---------- DATA FOR THIS TASK

(** What is added to the hub's [devcount]. *)
Definition usb_hub_port_setup (h : option usbdevice) (p detectend : Z) (c : ctl) : run (Z * ctl) :=
  let fresh := mkDevice p 0 0 (hub_addr h) in
  '(there, w) ← wait_detect h p detectend (bus c);
  let c := set_bus w c in
  if negb (there : bool) then Ret (0, port_done fresh c)
  else
    '(ret, w) ← op_reset h p (bus c);
    let c := set_bus w c in
    if ret <? 0 then Ret (0, port_done fresh (disconnected h p c))
    else
      '(r, d, c) ← usb_set_address (mkDevice p (u8 ret) 0 (hub_addr h)) c;
      if negb (r =? 0) then Ret (0, port_done d (disconnected h p (disconnected h p c)))
      else
        '(count, c) ← configure_device d c;
        let c := set_bus (free_pipe d (bus c)) c in
        let c := if count =? 0 then disconnected h p c else c in
        Ret (count, port_done d c).

(** [threads] counts the ports down, [devcount] the devices up. *)
Fixpoint enumerate_ports (h : option usbdevice) (ps : list Z) (detectend threads devcount : Z) (c : ctl) : run (Z * Z * ctl) :=
  match ps with
  | [] => Ret (threads, devcount, c)
  | p :: ps =>
      let '(ok, c) := lift (alloc_device (bus c)) c in
      if negb ok then enumerate_ports h ps detectend threads devcount c
      else '(count, c) ← usb_hub_port_setup h p detectend c; enumerate_ports h ps detectend (u32 (threads - 1)) (u32 (devcount + count)) c
  end.

Definition usb_enumerate (h : option usbdevice) (portcount : Z) (c : ctl) : run (Z * Z * ctl) :=
  enumerate_ports h (seqZ 0 portcount) (u32 (now (bus c) + usb_time_sigatt)) portcount 0 c.
End Setup.

Fixpoint power_ports (d : usbdevice) (ps : list Z) (w : W) : bool * W :=
  match ps with
  | [] => (true, w)
  | p :: ps => let '(ok, w) := set_port_feature d p USB_PORT_FEAT_POWER w in if ok then power_ports d ps w else (false, w)
  end.

(** Hubs are behind hubs: each of them took an address, so that they are nested
    at most 127 deep.  The result is 0 or not. *)
Fixpoint usb_hub_setup (depth : nat) (d : usbdevice) (c : ctl) : run (Z * ctl) :=
  match depth with
  | O => Spin
  | S depth =>
      let '(o, c) := lift (get_hub_desc d (bus c)) c in
      match o with
      | None => Ret (-1, c)
      | Some desc =>
          n ← at_ desc 2;
          good ← at_ desc 5;
          let '(ok, c) := lift (power_ports d (seqZ 0 n) (bus c)) c in
          if negb ok then Ret (-1, c)
          else
            '(_, devcount, c) ← usb_enumerate (usb_hub_setup depth) (Some d) n (set_bus (usb_msleep (good * 2) (bus c)) c);
            Ret (if devcount =? 0 then -1 else 0, c)
      end
  end.

Definition HUB_DEPTH : nat := 128.

(** Enumeration of a controller's root hub. *)
Definition enumerate_root (portcount : Z) (c : ctl) : run (Z * Z * ctl) := usb_enumerate (usb_hub_setup HUB_DEPTH) None portcount c.
End Enumerate.
Arguments ctl : clear implicits.
Arguments mkCtl {W}.

(** ** What enumeration relies on *)

(** What the two loops that wait do to the bus before they look at the clock. *)
Inductive polls {W} `{!Bus W} : (W -> W) -> Prop :=
  | PollRoot p : polls (fun w => (root_detect p w).2)
  | PollHub d p : polls (fun w => (ask d (status_request p) w).2).

(** A request gives a buffer of the length that was asked for, which holds
    bytes; a configuration counts its own header; the packet size of a
    super-speed device is an exponent below 31; a reset of a root port gives
    one of the four speeds.  The clock has 32 bits and starts over: who polls
    every 5 ms sees it, sooner or later, at any given value or behind it. *)
Class BusLaws (W : Type) `{!Bus W} : Prop :=
  { ask_length d r w l : (ask d r w).1 = Some l -> length l = Z.to_nat (wLength r);
    ask_bytes d r w l : (ask d r w).1 = Some l -> Forall byte_ok l;
    config_total d w l : (ask d (get_descriptor 2 0 9) w).1 = Some l -> 9 <= nth 2 l 0 + 256 * nth 3 l 0;
    packet_exponent d w l : speed d = USB_SUPERSPEED -> (ask d (get_descriptor 1 0 8) w).1 = Some l -> nth 7 l 0 < 31;
    root_speed p w : (root_reset p w).1 < 4;
    clock_seen look w e : polls look -> 0 <= e < 2 ^ 32 ->
      exists n, Z.of_nat n < 2 ^ 60 /\ e <= now (look (Nat.iter n (fun w => usb_msleep 5 (look w)) w)) }.

(** The addresses that were given, in the order of the devices. *)
Definition addresses (ds : list usbdevice) : list Z := filter (fun a => a <> 0) (devaddr <$> ds).

(** From [c] to [c'] the devices [ds] came, each on the hub with address [a] or
    on a hub that came with them, and the controller's next addresses went to
    them, each once. *)
Record found {W} (a : Z) (c c' : ctl W) (ds : list usbdevice) : Prop :=
  { fo_devices : devices c' = devices c ++ ds;
    fo_max : maxaddr c <= maxaddr c' <= USB_MAXADDR;
    fo_addresses : addresses ds ≡ₚ seqZ (maxaddr c + 1) (maxaddr c' - maxaddr c);
    fo_hubs : Forall (fun d => hub d = a \/ maxaddr c < hub d <= maxaddr c') ds }.

(** Only the bus and the registry changed. *)
Definition kept {W} (c c' : ctl W) : Prop := maxaddr c' = maxaddr c /\ devices c' = devices c.

Section Laws.
Context {W : Type} `{!Bus W} `{!BusLaws W}.

Lemma kept_refl (c : ctl W) : kept c c.
Proof. done. Qed.
Lemma kept_bus w (c : ctl W) : kept c (set_bus w c).
Proof. done. Qed.
Lemma kept_trans (c1 c2 c3 : ctl W) : kept c1 c2 -> kept c2 c3 -> kept c1 c3.
Proof. unfold kept. intros [-> ->] [-> ->]. done. Qed.
Lemma kept_found a (c c' : ctl W) : maxaddr c <= USB_MAXADDR -> kept c c' -> found a c c' [].
Proof. intros Hm [E1 E2]. constructor; [by rewrite E2, app_nil_r|lia|rewrite E1, Z.sub_diag; done|done]. Qed.

Lemma addresses_app ds es : addresses (ds ++ es) = addresses ds ++ addresses es.
Proof. unfold addresses. by rewrite fmap_app, filter_app. Qed.

Lemma found_trans a (c1 c2 c3 : ctl W) ds es : found a c1 c2 ds -> found a c2 c3 es -> found a c1 c3 (ds ++ es).
Proof.
  intros [D1 M1 A1 H1] [D2 M2 A2 H2]. constructor; [by rewrite D2, D1, app_assoc|lia| |].
  - rewrite addresses_app, A1, A2. replace (maxaddr c3 - maxaddr c1) with ((maxaddr c2 - maxaddr c1) + (maxaddr c3 - maxaddr c2)) by lia.
    rewrite seqZ_app by lia. replace (maxaddr c1 + 1 + (maxaddr c2 - maxaddr c1)) with (maxaddr c2 + 1) by lia. done.
  - apply Forall_app. split; (eapply Forall_impl; [eassumption|]); cbn; lia.
Qed.

Lemma found_kept a (c1 c2 c3 : ctl W) ds : found a c1 c2 ds -> kept c2 c3 -> found a c1 c3 ds.
Proof. intros Hf Hk. rewrite <- (app_nil_r ds). eapply found_trans; [exact Hf|]. apply kept_found; [apply Hf|done]. Qed.
Lemma kept_found_trans a (c1 c2 c3 : ctl W) ds : kept c1 c2 -> found a c2 c3 ds -> found a c1 c3 ds.
Proof. intros [E1 E2] [D M A H]. rewrite E1, ?E2 in *. by constructor. Qed.

(** A port that gave no address. *)
Lemma found_none a (c c' : ctl W) d : maxaddr c <= USB_MAXADDR -> kept c c' -> devaddr d = 0 -> hub d = a -> found a c (port_done d c') [d].
Proof.
  intros Hm [E1 E2] Hd Hh. constructor; cbn; [by rewrite E2|lia| |by constructor; [left|]].
  rewrite E1, Z.sub_diag. cbn. unfold addresses. cbn. rewrite Hd. done.
Qed.

(** A port that gave the next address, with what came behind its device. *)
Lemma found_port a (c c1 c2 : ctl W) d ds :
  0 <= maxaddr c -> devices c1 = devices c -> maxaddr c1 = maxaddr c + 1 -> devaddr d = maxaddr c1 -> hub d = a -> found (devaddr d) c1 c2 ds ->
  found a c (port_done d c2) (ds ++ [d]).
Proof.
  intros H0 Hd Hm Ha Hh [D M A H]. constructor; cbn; [by rewrite D, Hd, app_assoc|lia| |].
  - rewrite addresses_app, A. assert (addresses [d] = [maxaddr c + 1]) as ->.
    { unfold addresses. change (devaddr <$> [d]) with [devaddr d]. rewrite filter_cons, filter_nil, decide_True by lia. by rewrite Ha, Hm. }
    rewrite Hm. replace (maxaddr c2 - maxaddr c) with (Z.succ (maxaddr c2 - (maxaddr c + 1))) by lia. rewrite (seqZ_cons (maxaddr c + 1)) by lia.
    rewrite Z.pred_succ, Permutation_app_comm. cbn. by rewrite (Z.add_1_r (maxaddr c + 1)).
  - apply Forall_app. split; [|by constructor; [left|]]. eapply Forall_impl; [exact H|]. cbn. lia.
Qed.

(** ** The loops that wait *)

(** A loop that polls and sleeps until [e], or until it has seen enough. *)
Lemma poll_leaves {A} (look : W -> W) (body : W -> run (W + A)) e w :
  polls look -> 0 <= e < 2 ^ 32 ->
  (forall w, (body w = Ret (inl (usb_msleep 5 (look w))) /\ now (look w) < e) \/ exists a, body w = Ret (inr a)) -> exists a, loop body w = Ret a.
Proof.
  intros Hp He Hb. destruct (clock_seen look w e Hp He) as (n & Hn & Hnow). apply (loop_leaves (fun w => usb_msleep 5 (look w)) body w n); [|lia|].
  - intros w1. destruct (Hb w1) as [[-> _]|]; [by left|by right].
  - destruct (Hb (Nat.iter n (fun w => usb_msleep 5 (look w)) w)) as [[_ ?]|]; [lia|done].
Qed.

--------------------

▸ **WHAT YOU WILL DO**:
For the records above, state how many lines contain the word "Arguments". Give only the number.

▸ **ANSWER TO THIS PROBLEM**:
2